WHAT TO PRODUCE:
Everything in the listing below from the line containing "exists type. split; [done|]. intros" through the line containing "assert (in_schema type" must be repeated exactly; the remaining lines are not wanted.

INFORMATION GIVEN:
Lemma ConvertToSchema_Ok info :
  (∀ s, ConvertToSchema info = Ok s → convertible info ∧
     ∀ n c, ToSchemaMap s !! n = Some c ↔ ∃ t type ts, tables_by_name info !! n = Some t ∧
       GetTableType t = Ok type ∧ in_schema type ∧ ToTableSchema n t = Ok ts ∧ c = ToSchemaTable ts) ∧
  (convertible info → ∃ s, ConvertToSchema info = Ok s).
Proof.
  unfold ConvertToSchema. split.
  - intros s (parts & Hparts & ->)%convert_loop. cbn [app]. split.
    + intros n t Ht%elem_of_map_to_list. destruct (Forall2_in_l _ _ _ _ Hparts Ht) as (p & _ & (type & Hty & Hc)%convert_entry_Ok).
      exists type. split; [done|]. intros Hin. destruct Hc as [[? _]|(_ & ts & Hts & _)]; [done|].
      by apply ToTableSchema_Ok in Hts as [? _].
    + assert (∀ ts, ts ∈ concat parts ↔ ∃ n t type, tables_by_name info !! n = Some t ∧ GetTableType t = Ok type ∧
        in_schema type ∧ ToTableSchema n t = Ok ts) as Hin.
      { intros ts. rewrite list_elem_of_In, in_concat. setoid_rewrite <-list_elem_of_In. split.
        - intros (p & Hp & Hts). destruct (Forall2_in_r _ _ _ _ Hparts Hp) as ([n t] & Ht%elem_of_map_to_list & (type & Hty & Hc)%convert_entry_Ok).
          destruct Hc as [[_ ->]|(Hin & ts' & Hts' & ->)]; [by apply elem_of_nil in Hts|].
          apply list_elem_of_singleton in Hts as ->. by exists n, t, type.
        - intros (n & t & type & Ht%elem_of_map_to_list & Hty & Hin & Hts).
          destruct (Forall2_in_l _ _ _ _ Hparts Ht) as (p & Hp & (type' & Hty' & Hc)%convert_entry_Ok).
          rewrite Hty in Hty'. injection Hty' as <-. destruct Hc as [[? _]|(_ & ts' & Hts' & ->)]; [done|].
          exists [ts']. split; [done|]. rewrite Hts in Hts'. injection Hts' as <-. by left. }
      intros n c. unfold ToSchemaMap. rewrite lookup_fmap_Some. setoid_rewrite assign_by_lookup; [split|].
      * intros (ts & <- & (n' & t & type & Ht & Hty & Hs & Hts)%Hin & Hn).
        pose proof Hts as (_ & Hn' & _)%ToTableSchema_Ok. rewrite Hn in Hn'. subst n'. by exists t, type, ts.
      * intros (t & type & ts & Ht & Hty & Hs & Hts & ->). exists ts. split; [done|]. split; [|by apply ToTableSchema_Ok in Hts as (_ & ? & _)].
        apply Hin. by exists n, t, type.
      * intros a b (n1 & t1 & ? & Ht1 & _ & _ & Hs1)%Hin (n2 & t2 & ? & Ht2 & _ & _ & Hs2)%Hin Hab.
        pose proof Hs1 as (_ & Hn1 & _)%ToTableSchema_Ok. pose proof Hs2 as (_ & Hn2 & _)%ToTableSchema_Ok.
        assert (n1 = n2) as <- by congruence. rewrite Ht1 in Ht2. injection Ht2 as <-. congruence.
  - intros Hc. assert (∃ parts, map_result convert_entry (map_to_list (tables_by_name info)) = Ok parts) as [parts Hparts%map_result_Ok].
    { apply map_result_exists. intros [n t] Ht%elem_of_map_to_list. destruct (Hc n t Ht) as (type & Hty & He).
      assert (in_schema type ∨ ¬ in_schema type) as [Hin|Hin]; [unfold in_schema; destruct type; naive_solver|..].
      - destruct (proj2 (ToTableSchema_Ok n t) (He Hin)) as [ts Hts]. exists [ts]. apply convert_entry_Ok. exists type. split; [done|]. right. split; [done|]. by exists ts.
      - exists []. apply convert_entry_Ok. exists type. split; [done|]. by left. }
    exists (concat parts). apply convert_loop. by exists parts.
Qed.

(** * Compatibility is coverage *)

Lemma MatchSchemaIsCompatible_Ok k d m s :
  ToMatchSchema k d = Ok m → Schema.match_name s = k → MatchSchemaIsCompatible m s = Ok tt ↔ field_covered d s.
Proof.
  intros (He & kind & Hk & ->)%ToMatchSchema_Ok <-. unfold MatchSchemaIsCompatible. cbn.
  rewrite bool_decide_eq_true_2 by done. cbn [negb]. case_bool_decide as Hf; cbn [negb]; [|by split; [|intros [? _ _]]].
  destruct (_ <? _) eqn:Hw; [split; [done|intros [_ Hw' _]; lia]|].
  case_bool_decide as Ht; cbn [negb]; split; try done.
  - intros _. split; [done|lia|by rewrite Hk, Ht].
  - intros [_ _ Hk']. congruence.
Qed.

Lemma check_parameter_Ok params n p q :
  ToParameterSchema (n, p) = Ok q →
  check_parameter params q = Ok tt ↔ ∃ s, params !! n = Some s ∧ param_format p = Schema.parameter_format s ∧
    width_of (param_format p) (bitwidth (param p)) ≤ Schema.parameter_bitwidth s.
Proof.
  intros [_ ->]%ToParameterSchema_Ok. unfold check_parameter. cbn. destruct (params !! n) as [s|]; [|naive_solver].
  case_bool_decide as Hf; cbn [negb]; [|naive_solver]. destruct (_ <? _) eqn:Hw; [|naive_solver lia].
  split; [done|]. intros (s' & [= <-] & _ & ?). lia.
Qed.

RESULT:
      exists type. split; [done|]. intros Hin. destruct Hc as [[? _]|(_ & ts & Hts & _)]; [done|].
      by apply ToTableSchema_Ok in Hts as [? _].
    + assert (∀ ts, ts ∈ concat parts ↔ ∃ n t type, tables_by_name info !! n = Some t ∧ GetTableType t = Ok type ∧
        in_schema type ∧ ToTableSchema n t = Ok ts) as Hin.
      { intros ts. rewrite list_elem_of_In, in_concat. setoid_rewrite <-list_elem_of_In. split.
        - intros (p & Hp & Hts). destruct (Forall2_in_r _ _ _ _ Hparts Hp) as ([n t] & Ht%elem_of_map_to_list & (type & Hty & Hc)%convert_entry_Ok).
          destruct Hc as [[_ ->]|(Hin & ts' & Hts' & ->)]; [by apply elem_of_nil in Hts|].
          apply list_elem_of_singleton in Hts as ->. by exists n, t, type.
        - intros (n & t & type & Ht%elem_of_map_to_list & Hty & Hin & Hts).
          destruct (Forall2_in_l _ _ _ _ Hparts Ht) as (p & Hp & (type' & Hty' & Hc)%convert_entry_Ok).
          rewrite Hty in Hty'. injection Hty' as <-. destruct Hc as [[? _]|(_ & ts' & Hts' & ->)]; [done|].
          exists [ts']. split; [done|]. rewrite Hts in Hts'. injection Hts' as <-. by left. }
      intros n c. unfold ToSchemaMap. rewrite lookup_fmap_Some. setoid_rewrite assign_by_lookup; [split|].
      * intros (ts & <- & (n' & t & type & Ht & Hty & Hs & Hts)%Hin & Hn).
        pose proof Hts as (_ & Hn' & _)%ToTableSchema_Ok. rewrite Hn in Hn'. subst n'. by exists t, type, ts.
      * intros (t & type & ts & Ht & Hty & Hs & Hts & ->). exists ts. split; [done|]. split; [|by apply ToTableSchema_Ok in Hts as (_ & ? & _)].
        apply Hin. by exists n, t, type.
      * intros a b (n1 & t1 & ? & Ht1 & _ & _ & Hs1)%Hin (n2 & t2 & ? & Ht2 & _ & _ & Hs2)%Hin Hab.
        pose proof Hs1 as (_ & Hn1 & _)%ToTableSchema_Ok. pose proof Hs2 as (_ & Hn2 & _)%ToTableSchema_Ok.
        assert (n1 = n2) as <- by congruence. rewrite Ht1 in Ht2. injection Ht2 as <-. congruence.
  - intros Hc. assert (∃ parts, map_result convert_entry (map_to_list (tables_by_name info)) = Ok parts) as [parts Hparts%map_result_Ok].
    { apply map_result_exists. intros [n t] Ht%elem_of_map_to_list. destruct (Hc n t Ht) as (type & Hty & He).
      assert (in_schema type ∨ ¬ in_schema type) as [Hin|Hin]; [unfold in_schema; destruct type; naive_solver|..].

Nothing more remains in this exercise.